▸ **YOUR GOAL**
Copy the records below verbatim, from the first line through the line containing "Variable self : Nester.t.", inclusive, and output nothing else.

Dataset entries
(** * The invariant of a board under a placement *)



Lemma Forall_perm_rects (P : Rect.t → Prop) l l' :
  Permutation l l' → Forall P l → Forall P l'.
Proof. intros Hp. now rewrite Hp. Qed.





Section Placement.
Context `{StdSort}.
Variable self : Nester.t.

(** Where [try_place_part] puts a part: on a board without parts by the
    full-sheet rule, or at the corner of a free rectangle, within that
    rectangle and within the board. *)
Lemma position_for_place (b : Board.t) (part : Part.t) (rotation : Z) (x y : Q) :
  Forall (inside (board_rect b)) (Board.free_rectangles b) →
  position_for self b part rotation = Some (x, y) →
  let part' :=
    Part.set_board_id (Part.set_y (Part.set_x (Part.set_rotation part rotation) x) y)
                      (Board.id b) in
  let k := kerf_rect (kerf_width (Nester.settings_ self)) part' in
  (Board.placed_parts b = [] ∧ x = 0 ∧ y = 0 ∧
   Qabs ((Part.get_rotated_dimensions part' (Part.rotation part')).1 -
         Board.width b) < 1 # 10 ∧
   Qabs ((Part.get_rotated_dimensions part' (Part.rotation part')).2 -
         Board.height b) < 1 # 10) ∨
  (∃ f, f ∈ Board.free_rectangles b ∧ inside f k ∧ inside (board_rect b) k).
Proof.
  intros Hin Hp part' k. unfold position_for in Hp.
  assert (Ed : Part.get_rotated_dimensions part' (Part.rotation part') =
               Part.get_rotated_dimensions part rotation) by reflexivity.
  subst k. unfold kerf_rect. rewrite Ed.
  destruct (Part.get_rotated_dimensions part rotation) as [w h].
  set (kerf := kerf_width (Nester.settings_ self)) in *.
  destruct (bool_decide (Board.placed_parts b = []) &&
            (Qabs (w - Board.width b) <? 1 # 10) &&
            (Qabs (h - Board.height b) <? 1 # 10)) eqn:Ef.
  - left. apply full_sheet_iff in Ef. destruct Ef as (He & Hw & Hh).
    rewrite find_best_position_full in Hp by (split; auto).
    injection Hp as <- <-. simpl. auto.
  - right. rewrite find_best_position_scan in Hp
      by (rewrite <- full_sheet_iff; congruence).
    apply first_fit_some in Hp.
    destruct Hp as (before & f & after & E & _ & Hq & -> & ->).
    assert (Hf : f ∈ Board.free_rectangles b).
    { rewrite E. apply elem_of_app. right. left. }
    exists f. split; [exact Hf|].
    rewrite Forall_forall in Hin. specialize (Hin f Hf).
    unfold inside, qualifies, board_rect, Rect.right, Rect.bottom in *.
    simpl in *. lra.
Qed.

End Placement.


(** * The invariant of the boards through [nest_parts] *)

Section Invariant.
Context `{StdSort}.
Variables (self : Nester.t) (material : string) (board_width board_height : Q).
Variable total_parts : nat.
Hypothesis kerf_nonneg : 0 <= kerf_width (Nester.settings_ self).
Hypothesis board_width_pos : 0 < board_width.
Hypothesis board_height_pos : 0 < board_height.



End Invariant.


(** * [nest_parts] *)

Section NestParts.
Context `{StdSort}.
Variables (self : Nester.t) (material : string) (board_width board_height : Q).

(** The state in which [nest_parts] enters its loop. *)
Lemma nest_parts_run (parts : list Part.t) :
  let sorted := std_sort Nester.area_greater parts in
  let init :=
    Nester.mkState sorted [] (seq 0 (length sorted)) 0 0
      [MsgStarting (length sorted) material] [] in
  ∃ st,
    Nester.nest_loop self material board_width board_height (length sorted)
      (length sorted) init = Some st ∧
    (0 <= Nester.board_count st <= Z.of_nat (length parts))%Z ∧
    Nester.nest_parts self parts material board_width board_height =
    Some (Nester.mkResult (Nester.boards st) (Nester.parts st)
            (Nester.cout st ++
             [MsgComplete (Nester.placed_count st) (length sorted)
                (length (Nester.boards st))])
            (Nester.cerr st)).
Proof.
  intros sorted init.
  destruct (nest_loop_terminates self material board_width board_height
              (length sorted) (length sorted) init) as (st & Hrun & Hb).
  { subst init. cbn [Nester.remaining_parts]. now rewrite length_seq. }
  exists st. split; [exact Hrun|]. split.
  - subst init. cbn [Nester.remaining_parts Nester.board_count] in Hb.
    rewrite length_seq in Hb.
    assert (Hlen : length sorted = length parts)
      by apply Permutation_length, std_sort_perm.
    rewrite Hlen in Hb. lia.
  - unfold Nester.nest_parts. fold sorted. rewrite length_seq.
    fold init. now rewrite Hrun.
Qed.

(** C9: [nest_parts] returns for every list of parts.  A turn of its loop
    either ends with no part on the board, which leaves the loop, or
    hands a strictly shorter queue to the next turn; so with as much fuel
    as there are parts queued the loop ends, after at most that many
    turns (the board counter counts them). *)
Theorem nest_parts_terminates :
  (∀ parts : list Part.t,
     ∃ r, Nester.nest_parts self parts material board_width board_height = Some r) ∧
  (∀ (total_parts : nat) (st : Nester.state),
     Board.placed_parts
       (Nester.ps_current_board
          (Nester.board_pass self material board_width board_height
             total_parts st)) = [] ∨
     (length (Nester.ps_parts_for_next_board
                (Nester.board_pass self material board_width board_height
                   total_parts st)) <
      length (Nester.remaining_parts st))%nat) ∧
  (∀ (total_parts fuel : nat) (st : Nester.state),
     (length (Nester.remaining_parts st) <= fuel)%nat →
     ∃ st',
       Nester.nest_loop self material board_width board_height total_parts
         fuel st = Some st' ∧
       (Nester.board_count st <= Nester.board_count st' <=
        Nester.board_count st + Z.of_nat (length (Nester.remaining_parts st)))%Z) ∧
  (∀ parts : list Part.t,
     ∃ st,
       Nester.nest_loop self material board_width board_height (length parts)
         (length parts)
         (Nester.mkState (std_sort Nester.area_greater parts) []
            (seq 0 (length parts)) 0 0 [MsgStarting (length parts) material] []) =
       Some st ∧
       (0 <= Nester.board_count st <= Z.of_nat (length parts))%Z).
Proof.
  split; [|split; [|split]].
  - intros parts. destruct (nest_parts_run parts) as (st & _ & _ & E). eauto.
  - intros total_parts st. apply pass_progress.
  - intros total_parts fuel st. apply nest_loop_terminates.
  - intros parts. destruct (nest_parts_run parts) as (st & Hrun & Hb & _).
    assert (Hlen : length (std_sort Nester.area_greater parts) = length parts)
      by apply Permutation_length, std_sort_perm.
    rewrite Hlen in Hrun. eauto.
Qed.

(** C8: [nest_parts] leaves the caller's parts in the order of the sort,
    each with its id, material, width, height, grain direction and
    allowed rotations as before the call; only x, y, rotation and
    board_id may differ. *)
Theorem nest_parts_frame (parts : list Part.t) :
  ∃ r,
    Nester.nest_parts self parts material board_width board_height = Some r ∧
    frame <$> Nester.res_parts r = frame <$> std_sort Nester.area_greater parts ∧
    Permutation (frame <$> Nester.res_parts r) (frame <$> parts) ∧
    length (Nester.res_parts r) = length parts.
Proof.
  destruct (nest_parts_run parts) as (st & Hrun & _ & E).
  eexists. split; [exact E|]. cbn [Nester.res_parts].
  apply nest_loop_frames in Hrun. cbn [Nester.parts] in Hrun.
  split; [exact Hrun|].
  assert (Hp : Permutation (frame <$> Nester.parts st) (frame <$> parts)).
  { rewrite Hrun. apply fmap_Permutation, std_sort_perm. }
  split; [exact Hp|].
  apply Permutation_length in Hp. now rewrite !length_fmap in Hp.
Qed.
End NestParts.

Section Unplaceable.
Context `{StdSort}.
Variables (self : Nester.t) (material : string) (board_width board_height : Q).


(** A turn of the loop that places nothing: the diagnostic for the first
    part of the queue, the boards as they were, and the loop is left. *)
Lemma nest_loop_unplaceable (total_parts fuel : nat) (st : Nester.state)
    (ptr : nat) (rest : list nat) (part : Part.t) :
  Nester.remaining_parts st = ptr :: rest →
  Forall (λ q, is_Some (Nester.parts st !! q)) (Nester.remaining_parts st) →
  Nester.parts st !! ptr = Some part →
  Board.placed_parts
    (Nester.ps_current_board
       (Nester.board_pass self material board_width board_height
          total_parts st)) = [] →
  Nester.nest_loop self material board_width board_height total_parts
    (S fuel) st =
  Some (Nester.mkState (Nester.parts st) (Nester.boards st)
          (Nester.remaining_parts st) (Nester.board_count st + 1)%Z
          (Nester.placed_count st) (Nester.cout st)
          (Nester.cerr st ++
           [MsgUnplaceable (Part.id part) (Part.width part) (Part.height part)
              board_width board_height material])).
Proof.
  intros E Hv Hl He.
  rewrite (nest_loop_break _ _ _ _ _ fuel st ptr rest E He).
  unfold Nester.board_pass in *.
  rewrite (place_pass_nothing self _ total_parts (Nester.remaining_parts st)
             (Nester.mkPass (Nester.parts st)
                (Board.new (Nester.board_count st + 1)%Z material
                   board_width board_height)
                [] (Nester.placed_count st) (Nester.cout st)) Hv He).
  cbn [Nester.ps_parts Nester.ps_placed_count Nester.ps_cout]. now rewrite Hl.
Qed.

▸ **WRITTEN RESPONSE**
(** * The invariant of a board under a placement *)



Lemma Forall_perm_rects (P : Rect.t → Prop) l l' :
  Permutation l l' → Forall P l → Forall P l'.
Proof. intros Hp. now rewrite Hp. Qed.





Section Placement.
Context `{StdSort}.
Variable self : Nester.t.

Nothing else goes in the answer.